▶ **Task brief**
Lines before the one containing "descq_mm_proc_request 1 (SampleQ.env" are to be left out; that line and all after it, through the end of the material below, are to be written out exactly.
Provided records below:
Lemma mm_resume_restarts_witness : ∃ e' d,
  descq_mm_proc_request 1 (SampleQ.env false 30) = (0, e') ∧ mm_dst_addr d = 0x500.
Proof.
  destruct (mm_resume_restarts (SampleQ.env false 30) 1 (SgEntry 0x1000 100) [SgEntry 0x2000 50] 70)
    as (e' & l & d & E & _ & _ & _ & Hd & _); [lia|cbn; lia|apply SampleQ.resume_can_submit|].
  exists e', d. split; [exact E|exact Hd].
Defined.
End of Provided records.
▶ **Solution for this task**
  descq_mm_proc_request 1 (SampleQ.env false 30) = (0, e') ∧ mm_dst_addr d = 0x500.
Proof.
  destruct (mm_resume_restarts (SampleQ.env false 30) 1 (SgEntry 0x1000 100) [SgEntry 0x2000 50] 70)
    as (e' & l & d & E & _ & _ & _ & Hd & _); [lia|cbn; lia|apply SampleQ.resume_can_submit|].
  exists e', d. split; [exact E|exact Hd].
Defined.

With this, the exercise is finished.